Exercise instructions = Could you reproduce, from the records below, everything from the line with "IPNet_Contains (net4 v" down to the line with "forallb (fun n", keeping both of those lines and changing nothing?
..............................
(* ===== verification/FairWriter.v ===== *)
(** * The fair frame writer

    internal/session/fair_writer.go: one connection's send scheduler, with a
    priority queue of control frames and a round-robin over per-stream queues. *)

From stdpp Require Import base list gmap strings.
From Stdlib Require Import Ascii.
From S2P Require Import Prelude Frame FrameQueue.
Local Open Scope Z_scope.

Inductive writer_err := ErrControlQueueFull | ErrStreamQueueFull.

Record FairWriterConfig := mkWriterConfig {
  ControlQueueSize : Z;
  StreamQueueBytes : Z;
  QuantumBytes : Z;
}.

(** A queued control frame and the channel [EnqueueControlSync] waits on. *)
Record controlItem := mkItem { ci_frame : Frame; ci_done : option Z }.

(** ** Wait samples *)

Definition SampleRecord (values : list Z) (duration : Z) : list Z :=
  let duration := if duration <? 0 then 0 else duration in
  let values := values ++ [duration] in
  if decide (64 < length values)%nat then drop (length values - 64) values else values.

Definition P95 (values : list Z) : Z :=
  match values with
  | [] => 0
  | _ =>
      let sorted := sort_by Z.ltb values in
      let n := Z.of_nat (length values) in
      let index := (n * 95 + 99) / 100 in
      let index := if index >=? n then n - 1 else index in
      nth (Z.to_nat index) sorted 0
  end.

(** ** The writer

    [fw_signalled] lists the done channels that have been closed. *)
Record FairFrameWriter := mkWriter {
  fw_control : list controlItem;
  fw_streams : gmap Z BoundedFrameQueue;
  fw_order : list Z;
  fw_cursor : nat;
  fw_config : FairWriterConfig;
  fw_samples : list Z;
  fw_closed : bool;
  fw_signalled : list Z;
}.

Definition NewFairFrameWriter (config : FairWriterConfig) : FairFrameWriter :=
  let pos x d := if x <=? 0 then d else x in
  mkWriter [] ∅ [] 0
    (mkWriterConfig (pos (ControlQueueSize config) 64) (pos (StreamQueueBytes config) 262144)
       (pos (QuantumBytes config) 32768)) [] false [].
Lemma ip_Mask_put v k : is_addr4 v -> 0 <= k <= 32 ->
  ip_Mask (be_put 4 v) (CIDRMask k 32) = be_put 4 (block k v).
Proof.
  intros Hv Hk. destruct (prefix_cases k Hk) as (_ & _ & Hl & _). unfold ip_Mask.
  destruct (decide (length (CIDRMask k 32) = 16%nat /\ _)) as [[? ?]|_]; [lia|].
  destruct (decide (length (CIDRMask k 32) = 4%nat /\ _)) as [[_ H]|_]; [by rewrite length_be_put in H|].
  rewrite decide_True by (by rewrite length_be_put, Hl). by apply zip_and_mask.
Qed.

Lemma ip_Mask_mapped v k : is_addr4 v -> 0 <= k <= 32 ->
  ip_Mask (v4InV6Prefix ++ be_put 4 v) (CIDRMask k 32) = be_put 4 (block k v).
Proof.
  intros Hv Hk. destruct (prefix_cases k Hk) as (_ & _ & Hl & _). unfold ip_Mask.
  destruct (decide (length (CIDRMask k 32) = 16%nat /\ _)) as [[? ?]|_]; [lia|].
  destruct (decide (length (CIDRMask k 32) = 4%nat /\ _)) as [_|H].
  2:{ destruct H. by rewrite length_app, length_be_put. }
  change 12%nat with (length v4InV6Prefix). rewrite take_app_length, drop_app_length, seq_eqb_refl.
  rewrite decide_True by (by rewrite length_be_put, Hl). by apply zip_and_mask.
Qed.

Lemma networkNumberAndMask_net4 v k : 0 <= k <= 32 ->
  networkNumberAndMask (net4 v k) = Some (be_put 4 v, CIDRMask k 32).
Proof.
  intros Hk. destruct (prefix_cases k Hk) as (_ & _ & Hl & _).
  unfold networkNumberAndMask, net4; cbn [n_IP n_Mask]. rewrite To4_put.
  pose proof (length_be_put 4 v) as Hp. destruct (be_put 4 v) eqn:E; [done|]. rewrite Hp, Hl. done.
Qed.

(** Membership in an IPv4 network is equality of blocks. *)
Lemma IPNet_Contains_net4 v k u : is_addr4 v -> is_addr4 u -> 0 <= k <= 32 ->
  IPNet_Contains (net4 v k) (be_put 4 u) = bool_decide (block k u = block k v).
Proof.
  intros Hv Hu Hk. unfold IPNet_Contains. rewrite networkNumberAndMask_net4 by done.
  rewrite To4_put. pose proof (length_be_put 4 u) as Hp.
  destruct (be_put 4 u) as [|b l] eqn:E; [done|]. rewrite <- E in *.
  rewrite decide_True by (by rewrite !length_be_put). rewrite !zip_and_mask by done.
  unfold seq_eqb. apply bool_decide_ext. split; [|by intros ->].
  intros H. symmetry. apply be_put4_inj; [by apply block_addr4|by apply block_addr4|done].
Qed.

(** *** Text *)

Lemma octet_roundtrip_all :
  forallb (fun n => bool_decide (parse_octet (Itoa n) = Some n)) (Z.of_nat <$> seq 0 256) = true.
Proof. by vm_compute. Qed.

Lemma parse_octet_Itoa n : 0 <= n < 256 -> parse_octet (Itoa n) = Some n.
Proof.
  intros Hn. pose proof octet_roundtrip_all as H. rewrite forallb_forall in H.
  specialize (H n). rewrite bool_decide_eq_true in H. apply H, list_elem_of_In, list_elem_of_fmap.
  exists (Z.to_nat n). rewrite elem_of_seq. lia.
Qed.

Lemma parseIPv4_string ip : length ip = 4%nat -> parseIPv4 (ip4_string ip) = Some ip.
Proof.
  intros Hl. do 5 (destruct ip as [|? ip]; try done). unfold parseIPv4, ip4_string.
  rewrite Split_Join; [|done|].
  2:{ apply Forall_fmap, Forall_forall. intros b _. apply Itoa_not_elem; [apply byte_val_range|done]. }
  cbn [fmap list_fmap mapM]. rewrite !parse_octet_Itoa by apply byte_val_range.
  cbn. by rewrite !byte_of_val.
Qed.

Lemma digits_no_mark s : Forall (fun c => is_digit c = true) s -> List.find is_addr_mark s = None.
Proof.
  induction 1 as [|c s Hc _ IH]; [done|]. cbn [List.find].
  destruct (is_addr_mark c) eqn:E; [|done]. unfold is_addr_mark in E.
  repeat (apply orb_prop in E as [E|E]); apply beq_eq in E as ->; done.
Qed.

Lemma find_app {A} (p : A -> bool) (a b : list A) :
  List.find p (a ++ b) = match List.find p a with Some x => Some x | None => List.find p b end.
Proof. induction a as [|x a IH]; [done|]. cbn. by destruct (p x). Qed.

Lemma ParseAddr_ip4_string ip : length ip = 4%nat -> ParseAddr (ip4_string ip) = Some ip.
Proof.
  intros Hl. unfold ParseAddr.
  assert (List.find is_addr_mark (ip4_string ip) = Some dot) as ->; [|by apply parseIPv4_string].
  destruct ip as [|a [|b ip]]; try done. unfold ip4_string. rewrite !fmap_cons, Join_cons by done.
  rewrite find_app, digits_no_mark by (apply Itoa_digits; apply byte_val_range). done.
Qed.
Lemma route_less_false a b :
  route_less host a b = false <->
  domainRank (Domain a) host < domainRank (Domain b) host \/
  (domainRank (Domain a) host = domainRank (Domain b) host /\
   ((length (PathPrefix a) < length (PathPrefix b))%nat \/
    (length (PathPrefix a) = length (PathPrefix b) /\ str_ltb (ID a) (ID b) = false))).
Proof.
  rewrite <- not_true_iff_false, route_less_true, <- not_true_iff_false.
  destruct (str_ltb (ID a) (ID b)); naive_solver lia.
Qed.

Lemma route_less_asym a b : route_less host a b = true -> route_less host b a = false.
Proof.
  rewrite route_less_true, route_less_false.
  pose proof (str_ltb_asym (ID a) (ID b)). naive_solver lia.
Qed.

Lemma route_less_trans_false a b c :
  route_less host b a = false -> route_less host c b = false -> route_less host c a = false.
Proof.
  rewrite !route_less_false. pose proof (str_ltb_trans_false (ID a) (ID b) (ID c)).
  intros [?|(? & [?|[? ?]])] [?|(? & [?|[? ?]])]; try (left; lia); right; (split; [lia|]);
    try (left; lia); right; (split; [lia|]); auto.
Qed.

Lemma route_less_antisym a b :
  route_less host a b = false -> route_less host b a = false -> ID a = ID b.
Proof.
  rewrite !route_less_false. intros [?|(? & [?|[? ?]])] [?|(? & [?|[? ?]])]; try lia.
  by apply str_ltb_trichotomy.
Qed.
End order.

Lemma fmap_NoDup_inj {A B} (f : A -> B) (l : list A) x y :
  NoDup (f <$> l) -> x ∈ l -> y ∈ l -> f x = f y -> x = y.
Proof.
  induction l as [|z l IH]; intros Hn Hx Hy E; [set_solver|].
  rewrite fmap_cons in Hn. apply NoDup_cons in Hn as [Hz Hn].
  apply elem_of_cons in Hx as [Hx|Hx]; apply elem_of_cons in Hy as [Hy|Hy]; subst; [done| | |].
  - destruct Hz. rewrite E. by apply list_elem_of_fmap_2.
  - destruct Hz. rewrite <- E. by apply list_elem_of_fmap_2.
  - by apply IH.
Qed.

Lemma filter_perm {A} (p : A -> bool) (l k : list A) : l ≡ₚ k -> List.filter p l ≡ₚ List.filter p k.
Proof.
  induction 1 as [|x l k _ IH|x y l|l k m _ IH1 _ IH2]; cbn.
  - done.
  - destruct (p x); [by constructor|done].
  - destruct (p x), (p y); try done. constructor.
  - by etrans.
Qed.

(** The same candidates in any order give the same winner. *)
Lemma sorted_candidates_perm `{GoUnicode} host (p : Route -> bool) l k :
  NoDup (ID <$> l) -> l ≡ₚ k ->
  sort_by (route_less host) (List.filter p l) = sort_by (route_less host) (List.filter p k).
Proof.
  intros Hn Hp. apply sort_by_unique; [apply route_less_asym|apply route_less_trans_false| |by apply filter_perm].
  intros a b Ha Hb H1 H2. apply list_elem_of_In, filter_In in Ha as [Ha _].
  apply list_elem_of_In, filter_In in Hb as [Hb _]. apply list_elem_of_In in Ha, Hb.
  eapply fmap_NoDup_inj; [done|done|done|]. by eapply route_less_antisym.
Qed.

(** *** Wildcards *)

Lemma label_char_not_dot c : label_char c = true -> c <> dot.
Proof. intros Hc ->. by vm_compute in Hc. Qed.

Lemma validDNSLabel_no_dot l : validDNSLabel l = true -> dot ∉ l.
Proof.
  unfold validDNSLabel. destruct l as [|c l]; [done|]. intros Hv. split_bools.
  intros Hin. match goal with Hf : forallb label_char _ = true |- _ =>
    rewrite forallb_forall in Hf; apply list_elem_of_In, Hf, label_char_not_dot in Hin end. done.
Qed.

Lemma TrimSuffix_no s p : HasSuffix s p = false -> TrimSuffix s p = s.
Proof. intros E. unfold TrimSuffix. by rewrite E. Qed.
..............................
Written answer =
  IPNet_Contains (net4 v k) (be_put 4 u) = bool_decide (block k u = block k v).
Proof.
  intros Hv Hu Hk. unfold IPNet_Contains. rewrite networkNumberAndMask_net4 by done.
  rewrite To4_put. pose proof (length_be_put 4 u) as Hp.
  destruct (be_put 4 u) as [|b l] eqn:E; [done|]. rewrite <- E in *.
  rewrite decide_True by (by rewrite !length_be_put). rewrite !zip_and_mask by done.
  unfold seq_eqb. apply bool_decide_ext. split; [|by intros ->].
  intros H. symmetry. apply be_put4_inj; [by apply block_addr4|by apply block_addr4|done].
Qed.

(** *** Text *)

Lemma octet_roundtrip_all :
  forallb (fun n => bool_decide (parse_octet (Itoa n) = Some n)) (Z.of_nat <$> seq 0 256) = true.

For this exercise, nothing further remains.